The production of proteases was investigated during growth of dermatophytic fungi with special emphasis on T. rubrum. Exogenous glucose suppressed elastase production in all dermatophytes examined. The production of protease active against guinea pig hair in keratin-salts broth by Microsporum gypseum, T. mentagrophytes and T. rubrum was suppressed by glucose. Various carbohydrates added to keratin-salts broth curtailed protease production by T. rubrum as did individual amino acids but (NH4)3PO4 did not. Enzyme activities against guinea pig hair were compared in 21 diverse clinical isolates of T. rubrum cultured in keratin-salts broth. Activity occurred towards casein, bovine serum albumin, keratin, collagen and elastin after keratin-growth.

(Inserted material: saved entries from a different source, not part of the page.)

(** An accepted write: the part is there, with the digest of the request. *)
Lemma write_accepted io wf total d offset bytes declared out :
  dir_ok total d -> 0 <= offset ->
  (write_part sha256_hex io wf total d offset bytes declared).1 = Ok out ->
  let r := mkRange offset (Z.of_nat (length bytes)) in
  is_ok (check_request sha256_hex total offset bytes declared) = true /\
  exists b, (write_part sha256_hex io wf total d offset bytes declared).2
              !! part_name offset (Z.of_nat (length bytes)) = Some b /\
    sha256_hex b = sha256_hex bytes /\ part_ok total r b.
Proof.
  intros Hd Hoff. unfold write_part.
  destruct (check_request _ _ _ _ _) as [end_|] eqn:Hreq; [|done].
  destruct (check_request_ok _ _ _ _ _ Hoff Hreq) as (-> & Hpart).
  destruct (scan_parts io 0 d) as [parts|]; [|done].
  destruct (check_existing _ _ _ _ _ _ _ _) as [o|] eqn:Hchk.
  - simpl. intros ->. apply check_existing_present in Hchk as [_ (b & Hb & Hsha)].
    split; [done|]. exists b. split_and!; try done.
    destruct (dir_names _ _ Hd _ _ Hb) as [(q & Hq & Hok)|(o & l & Ho)].
    + pose proof (dir_total _ _ Hd) as Ht.
      by rewrite <- (part_name_inj total _ _ _ _ Ht Hpart Hok Hq) in Hok.
    + exfalso. by eapply (part_name_not_tmp total (mkRange offset (Z.of_nat (length bytes))));
        [apply Hd|exact Hpart|exact Ho].
  - unfold store_part. destruct (decide _); [done|]. destruct wf as [[]|]; try done.
    intros _. split; [done|]. exists bytes. simpl. by rewrite lookup_insert_eq.
Qed.

Lemma write_present total d offset bytes declared b :
  dir_ok total d -> 0 <= offset ->
  is_ok (check_request sha256_hex total offset bytes declared) = true ->
  d !! part_name offset (Z.of_nat (length bytes)) = Some b ->
  part_ok total (mkRange offset (Z.of_nat (length bytes))) b ->
  sha256_hex b = sha256_hex bytes ->
  write_part sha256_hex no_faults None total d offset bytes declared = (Ok AlreadyPresent, d).
Proof.
  intros Hd Hoff Hreq Hb Hok Hsha. unfold write_part.
  destruct (check_request _ _ _ _ _) as [end_|] eqn:Hr; [|done].
  destruct (check_request_ok _ _ _ _ _ Hoff Hr) as (-> & Hpart). simpl.
  erewrite check_existing_here; try done.
  - apply (ranges_of_elem total); [done|]. eauto.
  - intros p Hp Hne. apply (ranges_of_elem total) in Hp as (bp & Hbp & Hpok); [|done].
    pose proof (dir_total _ _ Hd) as Ht.
    assert (u64_add (r_offset p) (r_length p) = range_end p) as ->.
    { unfold part_ok, range_end, is_u64 in *. apply u64_add_small; lia. }
    destruct (Z.le_gt_cases (offset + Z.of_nat (length bytes)) (r_offset p)); [by left|].
    destruct (Z.le_gt_cases (range_end p) offset); [by right|]. exfalso. apply Hne.
    eapply (dir_disjoint _ _ Hd p (mkRange offset (Z.of_nat (length bytes))) bp b Hbp Hb Hpok Hok
              (Z.max offset (r_offset p)));
      unfold covers, range_end, part_ok in *; simpl in *; lia.
Qed.
End WriteFacts.

(** ** Properties *)

(** Upload progress is exact. After any history of part writes, in any order
    and with any I/O failures and crashes, [status] returns two lists of
    disjoint ranges in ascending order: a byte of the file is in a received range
    exactly if a stored part holds it, and in a missing range exactly if none
    does; the received byte count and the missing lengths add up to the total. *)
Theorem upload_status_partition (sha256_hex : list Z -> string) (total : Z) (ops : list upload_op) :
  is_u64 total -> Forall upload_op_ok ops ->
  exists received missing bytes,
    upload_status no_faults 0 total (upload_run sha256_hex total ops) = Ok (received, missing, bytes) /\
    chain 0 total received /\ chain 0 total missing /\
    (forall x, 0 <= x < total ->
       (covered received x <-> covered (ranges_of (upload_run sha256_hex total ops)) x) /\
       (covered missing x <-> ~ covered (ranges_of (upload_run sha256_hex total ops)) x)) /\
    bytes + lengths missing = total.
Proof.
  intros Ht Hops. pose proof (upload_run_ok sha256_hex total ops Ht Hops) as Hd.
  set (d := upload_run sha256_hex total ops) in *.
  pose proof (ranges_chain total d Hd) as Hc. destruct (merge_chain total _ Hc) as [Hm Hcov].
  eexists _, _, _. split; [reflexivity|]. rewrite (missing_is_gaps total _ Hm).
  split_and!; [done|by apply gaps_chain| |].
  - intros x Hx. split; [apply Hcov|]. by rewrite gaps_complement, Hcov.
  - unfold is_u64 in Ht. rewrite (received_total_lengths total) by (done || lia).
    rewrite <- merged_lengths. pose proof (gaps_lengths 0 total _ Hm). lia.
Qed.

Definition example_ops : list upload_op :=
  [OpCrash 0 2 [7]; OpWrite no_faults None 0 [7; 9] "AA"; OpWrite no_faults None 0 [7; 9] " AA "].

Lemma upload_status_partition_witness :
  upload_run (fun _ => "aa"%string) 2 example_ops !! part_name 0 2 = Some [7; 9] /\
  exists received missing bytes,
    upload_status no_faults 0 2 (upload_run (fun _ => "aa"%string) 2 example_ops)
      = Ok (received, missing, bytes) /\
    chain 0 2 received /\ chain 0 2 missing /\
    (forall x, 0 <= x < 2 ->
       (covered received x <-> covered (ranges_of (upload_run (fun _ => "aa"%string) 2 example_ops)) x) /\
       (covered missing x <-> ~ covered (ranges_of (upload_run (fun _ => "aa"%string) 2 example_ops)) x)) /\
    bytes + lengths missing = 2.
Proof.
  split; [vm_compute; reflexivity|].
  refine (upload_status_partition (fun _ => "aa"%string) 2 example_ops _ _).
  - unfold is_u64. lia.
  - repeat constructor; simpl; lia.
Defined.

(** C39. Assembly yields the uploaded file. If every write of a history carries
    the bytes of the file [F] at its offset, then whatever [assemble] returns is
    [F] itself, its size and its digest, in whatever order the parts came; and
    once every byte is covered by a stored part, assembly without I/O errors
    does return it. *)
Theorem assemble_is_the_file (sha256_hex : list Z -> string) (total : Z) (F : list Z)
    (ops : list upload_op) :
  is_u64 total -> 0 < total -> Z.of_nat (length F) = total ->
  Forall upload_op_ok ops -> Forall (writes_of F) ops ->
  (forall io body n h,
     assemble sha256_hex io total (upload_run sha256_hex total ops) = Ok (body, n, h) ->
     body = F /\ n = total /\ h = sha256_hex F) /\
  ((forall x, 0 <= x < total -> covered (ranges_of (upload_run sha256_hex total ops)) x) ->
   assemble sha256_hex no_faults total (upload_run sha256_hex total ops)
     = Ok (F, total, sha256_hex F)).
Proof.
  intros Ht Hpos HF Hops Hw. pose proof (upload_run_ok sha256_hex total ops Ht Hops) as Hd.
  set (d := upload_run sha256_hex total ops) in *.
  pose proof (ranges_chain total d Hd) as Hc. destruct (merge_chain total _ Hc) as [Hm Hcov].
  assert (gaps 0 total (ranges_of d) = [] -> read_parts d (ranges_of d) = Some F) as Hread.
  { intros Hg. rewrite (read_parts_spec d (ranges_of d) F).
    - rewrite (tight_slices F 0 total); [done|lia|done|by apply no_gaps_tight].
    - intros r Hr. apply (ranges_of_elem total) in Hr as (b & Hb & Hok); [|done].
      rewrite Hb. f_equal. by eapply upload_run_content. }
  split.
  - intros io body n h. unfold assemble, upload_status, scan_parts.
    destruct (io 0%nat); [done|]. simpl.
    destruct (decide _) as [|Hmiss]; [done|]. destruct (decide _); [done|].
    destruct (io 1%nat); [done|]. destruct (io 2%nat); [done|].
    rewrite (missing_is_gaps total _ Hm) in Hmiss.
    apply dec_stable, (merged_no_gaps total _ Hc) in Hmiss.
    rewrite Hread by done. by intros [= <- <- <-].
  - intros Hall.
    assert (gaps 0 total (ranges_of d) = []) as Hg.
    { by apply covered_no_gaps. }
    unfold assemble, upload_status, scan_parts. simpl.
    rewrite (tight_merge_all total _ Hpos (no_gaps_tight _ _ _ Hc Hg)).
    rewrite (decide_False (P := missing_ranges _ _ <> [])).
    + rewrite decide_False by (intros []; done). by rewrite Hread.
    + rewrite missing_is_gaps by (simpl; unfold range_end; simpl; lia). simpl.
      unfold range_end. simpl. rewrite Z.ltb_irrefl. naive_solver.
Qed.

Lemma assemble_is_the_file_witness :
  (forall io body n h,
     assemble (fun _ => "aa"%string) io 2 (upload_run (fun _ => "aa"%string) 2 example_ops) = Ok (body, n, h) ->
     body = [7; 9] /\ n = 2 /\ h = "aa"%string) /\
  ((forall x, 0 <= x < 2 -> covered (ranges_of (upload_run (fun _ => "aa"%string) 2 example_ops)) x) ->
   assemble (fun _ => "aa"%string) no_faults 2 (upload_run (fun _ => "aa"%string) 2 example_ops)
     = Ok ([7; 9], 2, "aa"%string)).
Proof.
  refine (assemble_is_the_file (fun _ => "aa"%string) 2 [7; 9] example_ops _ _ _ _ _).
  - unfold is_u64. lia.
  - lia.
  - reflexivity.
  - repeat constructor; simpl; lia.
  - repeat constructor.
Defined.

(** Accepted parts are durable and rewrites idempotent. Once a write has been
    accepted, then after any further history the same request is answered
    [AlreadyPresent] with the directory untouched, and every part stored before
    that write still holds exactly the bytes it held. *)
Theorem accepted_parts_are_durable (sha256_hex : list Z -> string) (total : Z)
    (ops1 ops2 : list upload_op) io wf offset bytes declared out :
  is_u64 total -> Forall upload_op_ok ops1 -> Forall upload_op_ok ops2 -> 0 <= offset ->
  (write_part sha256_hex io wf total (upload_run sha256_hex total ops1) offset bytes declared).1
    = Ok out ->
  let later := upload_run sha256_hex total (ops1 ++ OpWrite io wf offset bytes declared :: ops2) in
  write_part sha256_hex no_faults None total later offset bytes declared = (Ok AlreadyPresent, later) /\
  (forall r b, part_ok total r b ->
     upload_run sha256_hex total ops1 !! part_name (r_offset r) (r_length r) = Some b ->
     later !! part_name (r_offset r) (r_length r) = Some b).
Proof.
  intros Ht Hops1 Hops2 Hoff Hout later.
  pose proof (upload_run_ok sha256_hex total ops1 Ht Hops1) as Hd1.
  set (o := OpWrite io wf offset bytes declared) in *.
  assert (upload_op_ok o) as Ho by done.
  pose proof (apply_upload_ok sha256_hex total _ o Hd1 Ho) as Hd2.
  assert (later = foldl (apply_upload sha256_hex total)
                    (apply_upload sha256_hex total (upload_run sha256_hex total ops1) o) ops2) as Hl.
  { subst later. unfold upload_run. by rewrite foldl_app. }
  destruct (write_accepted sha256_hex io wf total _ offset bytes declared out Hd1 Hoff Hout)
    as (Hreq & b & Hb & Hsha & Hok).
  split.
  - assert (dir_ok total later) as Hdl.
    { apply upload_run_ok; [done|]. apply Forall_app. split; [done|]. by constructor. }
    eapply write_present; try done.
    rewrite Hl. by apply (upload_run_keeps sha256_hex total ops2 _ _ _ Hd2 Hops2 Hok).
  - intros r b' Hr Hb'. rewrite Hl. apply upload_run_keeps; try done.
    by apply apply_upload_keeps.
Qed.

Lemma accepted_parts_are_durable_witness :
  let d := upload_run (fun _ => "aa"%string) 2 ([] ++ OpWrite no_faults None 0 [7; 9] "aa" :: example_ops) in
  write_part (fun _ => "aa"%string) no_faults None 2 d 0 [7; 9] "aa" = (Ok AlreadyPresent, d) /\
  (forall r b, part_ok 2 r b ->
     upload_run (fun _ => "aa"%string) 2 [] !! part_name (r_offset r) (r_length r) = Some b ->
     d !! part_name (r_offset r) (r_length r) = Some b).
Proof.
  refine (accepted_parts_are_durable (fun _ => "aa"%string) 2 [] example_ops no_faults None 0 [7; 9] "aa"
            Written _ _ _ _ _).
  - unfold is_u64. lia.
  - constructor.
  - repeat constructor; simpl; lia.
  - lia.
  - vm_compute. reflexivity.
Defined.

(** ** Geometry of a direct upload *)
Lemma div_ceil_le a b n : 0 <= a -> 0 < b -> a <= n * b -> div_ceil a b <= n.
Proof.
  intros Ha Hb Hn. destruct (div_ceil_spec a b Ha Hb) as [H|[_ H]]; nia.
Qed.

Lemma foldr_add_init (l : list Z) x : foldr Z.add x l = foldr Z.add 0 l + x.
Proof. induction l as [|y l IH]; simpl; lia. Qed.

Studies concerning the properties of enzyme activities in culture filtrates of T. rubrum after keratin-growth suggested that multiple proteases occurred here. Hydrolysis of guinea pig hair and elastin were optimal at pH 7 while keratinase was most active at alkaline pH. Divalent cations stimulated protease(s). Fe3+ and Hg3+ stimulated keratinase but were inhibitory to guinea pig hair hydrolysis and elastase. Chelating agents inhibited elastase and the hydrolysis of guinea pig hair more severely than keratinase and all of those effects were reversed by excess Ca. A serine-protease inhibitor, phenylmethylsulfonylfluoride (PMSF), curtailed keratinase but was less inhibitory to elastase and guinea pig hair hydrolysis. Soybean trypsin inhibitor arrested each protease. [These proteases may play a prominent role in invasion of host tissues and may contribute to hypersensitivity reactions].